(* ===== verification/Balances.v ===== *)
(** * Balance observations ([services/monitoring/balance_reads.py], [balance_observation.py], [balance_collection.py])

    Who owns a balance read and what it leaves behind: the leases of
    [balance_collection_state], the insert-only fetches with their rows, the
    retention prune, and the readers that choose which fetch is current.

    - Times are microseconds.  A database clock and a fresh owner token are
      arguments of the operation that reads them.
    - A subject's columns ([contract_id] or [(entity_chain, entity_address)], one of
      them by a CHECK) are a [SubjectKey].
    - [session.add] gives the next id; a deleted fetch takes its rows with it
      ([ON DELETE CASCADE]).  An operation that raises commits nothing: [None].
    - [claim_read] reads once without a lock and, when the read is due, once more
      under it: [claim_peek] and [claim_locked], between which other transactions
      may commit.
    - A payload is the dataclass it was made from; [mark_protocol_score_dirty] is a
      hint that never fails its host and is recorded as the protocol it marks. *)

From stdpp Require Import base gmap sets list strings sorting pretty.
From Stdlib Require Import String Ascii ZArith QArith Lia.
From S2P Require Import Prelude PyText ScoreModel Grade.

Local Open Scope string_scope.

(** ** Status vocabularies ([utils/balance_status.py]) *)

Inductive native_status := NATIVE_UNATTEMPTED | NATIVE_STATUS_PROVEN_ZERO | NATIVE_STATUS_PROVEN_NONZERO | NATIVE_STATUS_FETCH_FAILED | NATIVE_STATUS_NOT_DETERMINED.
#[export] Instance native_status_eq_dec : EqDecision native_status.
Proof. solve_decision. Defined.

Inductive asset_set_status := ASSETS_UNATTEMPTED | ASSET_SET_STATUS_RETURNED_ASSETS | ASSET_SET_STATUS_RETURNED_EMPTY | ASSET_SET_STATUS_AT_PAGE_CAP | ASSET_SET_STATUS_FETCH_FAILED.
#[export] Instance asset_set_status_eq_dec : EqDecision asset_set_status.
Proof. solve_decision. Defined.

Inductive asset_set_source := ASSET_SET_SOURCE_ETHERSCAN_PAGES | ASSET_SET_SOURCE_CHAIN_LOG_SWEEP.
#[export] Instance asset_set_source_eq_dec : EqDecision asset_set_source.
Proof. solve_decision. Defined.

Inductive sweep_status := SWEEP_STATUS_COMPLETED | SWEEP_STATUS_FAILED.
#[export] Instance sweep_status_eq_dec : EqDecision sweep_status.
Proof. solve_decision. Defined.

Definition NATIVE_ACCEPTED_STATUSES : list native_status := [NATIVE_STATUS_PROVEN_ZERO; NATIVE_STATUS_PROVEN_NONZERO; NATIVE_STATUS_NOT_DETERMINED].
Definition ASSET_ACCEPTED_STATUSES : list asset_set_status := [ASSET_SET_STATUS_RETURNED_ASSETS; ASSET_SET_STATUS_RETURNED_EMPTY].
Definition ASSET_OBSERVED_STATUSES : list asset_set_status := (ASSET_ACCEPTED_STATUSES ++ [ASSET_SET_STATUS_AT_PAGE_CAP])%list.

Definition native_accepted (s : native_status) : bool := bool_decide (s ∈ NATIVE_ACCEPTED_STATUSES).
Definition asset_accepted (s : asset_set_status) : bool := bool_decide (s ∈ ASSET_ACCEPTED_STATUSES).
Definition asset_observed (s : asset_set_status) : bool := bool_decide (s ∈ ASSET_OBSERVED_STATUSES).
Definition at_page_cap (s : asset_set_status) : bool := bool_decide (s = ASSET_SET_STATUS_AT_PAGE_CAP).

Definition asset_snapshot_priority (s : asset_set_status) : Z := if asset_accepted s then 2 else if at_page_cap s then 1 else 0.

(** ** Subjects and rows *)

Inductive SubjectKey := OfContract (id : Z) | OfEntity (chain address : string).
#[export] Instance subject_key_eq_dec : EqDecision SubjectKey.
Proof. solve_decision. Defined.

Record ObservationSubject := MkSubject { s_key : SubjectKey; s_address : string }.

Definition of_contract (id : Z) (address : string) : ObservationSubject := MkSubject (OfContract id) address.
Definition of_entity (chain address : string) : ObservationSubject :=
  let address := str_lower address in MkSubject (OfEntity chain address) address.

Record Fetch := MkFetch {
  f_id : Z;
  f_subject : SubjectKey;
  f_chain_id : Z;
  f_observed_address : string;
  f_block : option Z;
  f_native : native_status;
  f_assets : asset_set_status;
  f_page_length : option Z;
  f_source : asset_set_source;
  f_basis : option string;
  f_sweep : option sweep_status;
  f_typed_assets : option pyval;
  f_swept_from : option Z;
  f_swept_through : option Z;
  f_writer : string;
  f_observed_at : option Z;
  f_fetched_at : Z;
}.

Inductive balance_source := FROM_ETHERSCAN_PAGES | FROM_CHAIN_LOG_SWEEP | BALANCE_SOURCE_PINNED_NATIVE_READ | BALANCE_SOURCE_UNPINNED_NATIVE_READ.

Record Balance := MkStored {
  sb_id : Z;
  sb_subject : SubjectKey;
  sb_token : option string;
  sb_token_name : option string;
  sb_token_symbol : option string;
  sb_decimals : Z;
  sb_decimals_known : option bool;
  sb_raw_balance : string;
  sb_price : option Q;
  sb_usd : option Q;
  sb_observed_address : option string;
  sb_block : option Z;
  sb_observed_at : option Z;
  sb_fetched_at : Z;
  sb_price_observed_at : option Z;
  sb_fetch_id : option Z;
  sb_source : option balance_source;
}.

Record Store := MkStore { fetches : list Fetch; balances : list Balance; next_fetch : Z; next_balance : Z }.

(** ** Retention *)

(** [balance_history_depth]; [None] is its [ValueError]. *)
Definition balance_history_depth (env : option string) : option nat :=
  match int_text 10 (default "10" env) with
  | Some depth => if (depth <? 1)%Z then None else Some (Z.to_nat depth)
  | None => None
  end.

(** [ORDER BY fetched_at DESC, id DESC] *)
Definition newer_first (x y : Fetch) : Prop := (f_fetched_at y < f_fetched_at x \/ (f_fetched_at x = f_fetched_at y /\ f_id y <= f_id x))%Z.
#[export] Instance newer_first_dec : RelDecision newer_first.
Proof. intros x y. unfold newer_first. apply _. Defined.

Definition group_of (key : SubjectKey) (observed : string) (f : Fetch) : bool :=
  bool_decide (f_subject f = key) && String.eqb (f_observed_address f) observed.

(** The first row of a class, which the loop over the statuses keeps. *)
Definition first_of_class (p : Fetch -> bool) (rows : list Fetch) : list Z :=
  match List.filter p rows with f :: _ => [f_id f] | [] => [] end.

Definition kept_ids (depth : nat) (rows : list Fetch) : list Z :=
  ((f_id <$> take depth rows) ++ first_of_class (fun f => native_accepted (f_native f)) rows
   ++ first_of_class (fun f => asset_accepted (f_assets f)) rows ++ first_of_class (fun f => at_page_cap (f_assets f)) rows)%list.

Definition doomed_ids (depth : nat) (rows : list Fetch) : list Z :=
  List.filter (fun i => negb (bool_decide (i ∈ kept_ids depth rows))) (f_id <$> rows).

Definition cascade (doomed : list Z) (b : Balance) : bool :=
  match sb_fetch_id b with Some i => negb (bool_decide (i ∈ doomed)) | None => true end.

(** [prune_balance_fetches] and the number of fetches it deleted. *)
Definition prune_balance_fetches (depth : nat) (subject : ObservationSubject) (observed : string) (st : Store) : nat * Store :=
  let rows := merge_sort newer_first (List.filter (group_of (s_key subject) observed) (fetches st)) in
  if (List.length rows <=? depth)%nat then (0%nat, st)
  else match doomed_ids depth rows with
       | [] => (0%nat, st)
       | doomed => (List.length doomed,
                    MkStore (List.filter (fun f => negb (bool_decide (f_id f ∈ doomed))) (fetches st))
                      (List.filter (cascade doomed) (balances st)) (next_fetch st) (next_balance st))
       end.

(** ** One observation *)

Record NativeReading := MkNative {
  nr_wei : option Z;
  nr_block : option Z;
  nr_failed : bool;
  nr_price : option Q;
  nr_symbol : string;
  nr_name : string;
  nr_attempted : bool;
  nr_observed_at : option Z;
  nr_price_observed_at : option Z;
}.

Record PageRow := MkPageRow {
  pr_token_address : string;
  pr_token_name : option string;
  pr_token_symbol : option string;
  pr_balance : Z;
  pr_decimals : option Z;
  pr_decimals_reported : bool;
  pr_price : option Q;
  pr_usd : option Q;
}.

Record TokenBalancePage := MkPage { pg_rows : list PageRow; pg_length : option Z; pg_status : asset_set_status; pg_basis : string }.

Definition native_status_for (wei : option Z) (pinned failed : bool) : native_status :=
  match wei with
  | None => NATIVE_STATUS_FETCH_FAILED
  | Some wei =>
      if failed then NATIVE_STATUS_FETCH_FAILED
      else if (0 <? wei)%Z then NATIVE_STATUS_PROVEN_NONZERO
      else if pinned then NATIVE_STATUS_PROVEN_ZERO else NATIVE_STATUS_NOT_DETERMINED
  end.

Definition native_balance_fact (s : native_status) (block : option Z) : string :=
  match s, block with
  | NATIVE_STATUS_PROVEN_ZERO, Some b => "proven_zero_at_block_" ++ pretty b
  | NATIVE_STATUS_PROVEN_NONZERO, Some b => "proven_nonzero_at_block_" ++ pretty b
  | NATIVE_STATUS_PROVEN_NONZERO, None => "nonzero_at_unrecorded_height"
  | _, _ => "not_determined"
  end.

Definition reading_status (native : NativeReading) : native_status :=
  if nr_attempted native then native_status_for (nr_wei native) (is_some (nr_block native)) (nr_failed native) else NATIVE_UNATTEMPTED.

(** The dollars stored beside a native quantity. *)
Definition native_usd (native : NativeReading) : option Q :=
  match nr_wei native with
  | None => None
  | Some wei =>
      if (wei =? 0)%Z && bool_decide (reading_status native = NATIVE_STATUS_PROVEN_ZERO) then Some 0%Q
      else match nr_price native with
           | None => None
           | Some price =>
               let value := (inject_Z wei / inject_Z (10 ^ 18) * price)%Q in
               if Qle_bool 0 value && Qlt_bool value (inject_Z (10 ^ 20)) then Some value else None
           end
  end.

Definition native_row (subject : ObservationSubject) (native : NativeReading) (when fetch id : Z) : option Balance :=
  match nr_wei native with
  | Some wei =>
      if nr_attempted native && negb (nr_failed native)
         && ((0 <? wei)%Z || bool_decide (reading_status native = NATIVE_STATUS_PROVEN_ZERO)) then
        Some (MkStored id (s_key subject) None (Some (nr_name native)) (Some (nr_symbol native)) 18 (Some true) (pretty wei) (nr_price native)
                (native_usd native) (Some (s_address subject)) (nr_block native) (Some (default when (nr_observed_at native))) when
                (if is_some (nr_price native) then nr_price_observed_at native else None) (Some fetch)
                (Some (if is_some (nr_block native) then BALANCE_SOURCE_PINNED_NATIVE_READ else BALANCE_SOURCE_UNPINNED_NATIVE_READ)))
      else None
  | None => None
  end.

Definition token_row (subject : ObservationSubject) (row : PageRow) (when fetch id : Z) : Balance :=
  let known := pr_decimals_reported row in
  let price := if known then pr_price row else None in
  MkStored id (s_key subject) (Some (str_lower (pr_token_address row))) (pr_token_name row) (pr_token_symbol row) (default 18%Z (pr_decimals row))
    (Some known) (pretty (pr_balance row)) price (if known then pr_usd row else None) (Some (s_address subject)) None (Some when) when
    (if is_some price then Some when else None) (Some fetch) (Some FROM_ETHERSCAN_PAGES).

(** The page's holdings, unless the read failed or was not made. *)
Definition page_holdings (page : TokenBalancePage) : list PageRow :=
  match pg_status page with
  | ASSET_SET_STATUS_FETCH_FAILED | ASSETS_UNATTEMPTED => []
  | _ => List.filter (fun r => (0 <? pr_balance r)%Z) (pg_rows page)
  end.

Definition written_rows (subject : ObservationSubject) (native : NativeReading) (page : TokenBalancePage) (when fetch first : Z) : list Balance :=
  let own := match native_row subject native when fetch first with Some b => [b] | None => [] end in
  (own ++ imap (fun i r => token_row subject r when fetch (first + Z.of_nat (List.length own + i))) (page_holdings page))%list.

Record Observation := MkObservation {
  o_subject : ObservationSubject;
  o_chain_id : Z;
  o_native : NativeReading;
  o_page : TokenBalancePage;
  o_writer : string;
  o_when : Z;
}.

Definition fetch_of (o : Observation) (id : Z) : Fetch :=
  MkFetch id (s_key (o_subject o)) (o_chain_id o) (s_address (o_subject o)) (nr_block (o_native o)) (reading_status (o_native o))
    (pg_status (o_page o)) (pg_length (o_page o)) ASSET_SET_SOURCE_ETHERSCAN_PAGES (Some (pg_basis (o_page o))) None None None None
    (o_writer o) (Some (o_when o)) (o_when o).

(** The rows of an observation, before the prune. *)
Definition insert_observation (o : Observation) (st : Store) : Store :=
  let rows := written_rows (o_subject o) (o_native o) (o_page o) (o_when o) (next_fetch st) (next_balance st) in
  MkStore (fetches st ++ [fetch_of o (next_fetch st)])%list (balances st ++ rows)%list (next_fetch st + 1)
    (next_balance st + Z.of_nat (List.length rows)).

(** [record_observation] *)
Definition record_observation (env : option string) (o : Observation) (st : Store) : option Store :=
  depth ← balance_history_depth env;
  Some (prune_balance_fetches depth (o_subject o) (s_address (o_subject o)) (insert_observation o st)).2.

(** ** Which fetch is current *)

Definition accepted_first (x y : Fetch) : Prop :=
  let px := asset_accepted (f_assets x) in let py := asset_accepted (f_assets y) in
  (px = true /\ py = false) \/ (px = py /\ newer_first x y).
#[export] Instance accepted_first_dec : RelDecision accepted_first.
Proof. intros x y. unfold accepted_first. apply _. Defined.

(** [DISTINCT ON] keeps the first row of the order. *)
Definition top (R : Fetch -> Fetch -> Prop) `{RelDecision Fetch Fetch R} (rows : list Fetch) : option Fetch := head (merge_sort R rows).

Definition of_subject (key : SubjectKey) (p : Fetch -> bool) (fs : list Fetch) : list Fetch :=
  List.filter (fun f => bool_decide (f_subject f = key) && p f) fs.

(** [winning_asset_fetches] and [winning_entity_asset_fetches], for one subject *)
Definition asset_winner (fs : list Fetch) (key : SubjectKey) : option Fetch := top accepted_first (of_subject key (fun f => asset_observed (f_assets f)) fs).

(** [latest_partial_asset_fetches] and the entities', for one subject *)
Definition latest_partial (fs : list Fetch) (key : SubjectKey) : option Fetch :=
  row ← top newer_first (of_subject key (fun f => at_page_cap (f_assets f)) fs);
  match asset_winner fs key with
  | None => Some row
  | Some w => if bool_decide (newer_first row w) then Some row else None
  end.

Definition native_winner (fs : list Fetch) (key : SubjectKey) : option Fetch :=
  top newer_first (of_subject key (fun f => native_accepted (f_native f)) fs).

(** The view [contract_balances_latest]: the class a row belongs to, and its fetch. *)
Definition class_winner (fs : list Fetch) (b : Balance) : option Fetch :=
  match sb_token b with None => native_winner fs (sb_subject b) | Some _ => asset_winner fs (sb_subject b) end.

Definition in_latest_view (fs : list Fetch) (b : Balance) : bool :=
  match sb_fetch_id b, class_winner fs b with
  | Some i, Some f => (i =? f_id f)%Z
  | None, None => true
  | _, _ => false
  end.

Definition contract_balances_latest (st : Store) : list Balance := List.filter (in_latest_view (fetches st)) (balances st).

Definition partial_asset_rows (st : Store) (key : SubjectKey) : list Balance :=
  match latest_partial (fetches st) key with
  | Some f => List.filter (fun b => bool_decide (sb_fetch_id b = Some (f_id f)) && is_some (sb_token b)) (balances st)
  | None => []
  end.

Definition has_native_row (st : Store) (fetch : Z) : bool :=
  existsb (fun b => bool_decide (sb_fetch_id b = Some fetch) && negb (is_some (sb_token b))) (balances st).

(** [contracts_missing_current_rows], for one contract *)
Definition missing_current_rows (st : Store) (contract : Z) : bool :=
  let key := OfContract contract in
  match of_subject key (fun _ => true) (fetches st) with
  | [] => false
  | _ => match native_winner (fetches st) key, top newer_first (of_subject key (fun f => asset_observed (f_assets f)) (fetches st)) with
         | Some n, Some _ => bool_decide (f_native n = NATIVE_STATUS_PROVEN_NONZERO) && negb (has_native_row st (f_id n))
         | _, _ => true
         end
  end.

□ □ □

*Your goal*
Using the material above, transcribe exactly the lines from the line with "bool_decide (f_subject f = key) && String.eqb" to the line with "Definition first_of_class (p"; both count, and nothing else goes in.

*Problem solution*
  bool_decide (f_subject f = key) && String.eqb (f_observed_address f) observed.

(** The first row of a class, which the loop over the statuses keeps. *)
Definition first_of_class (p : Fetch -> bool) (rows : list Fetch) : list Z :=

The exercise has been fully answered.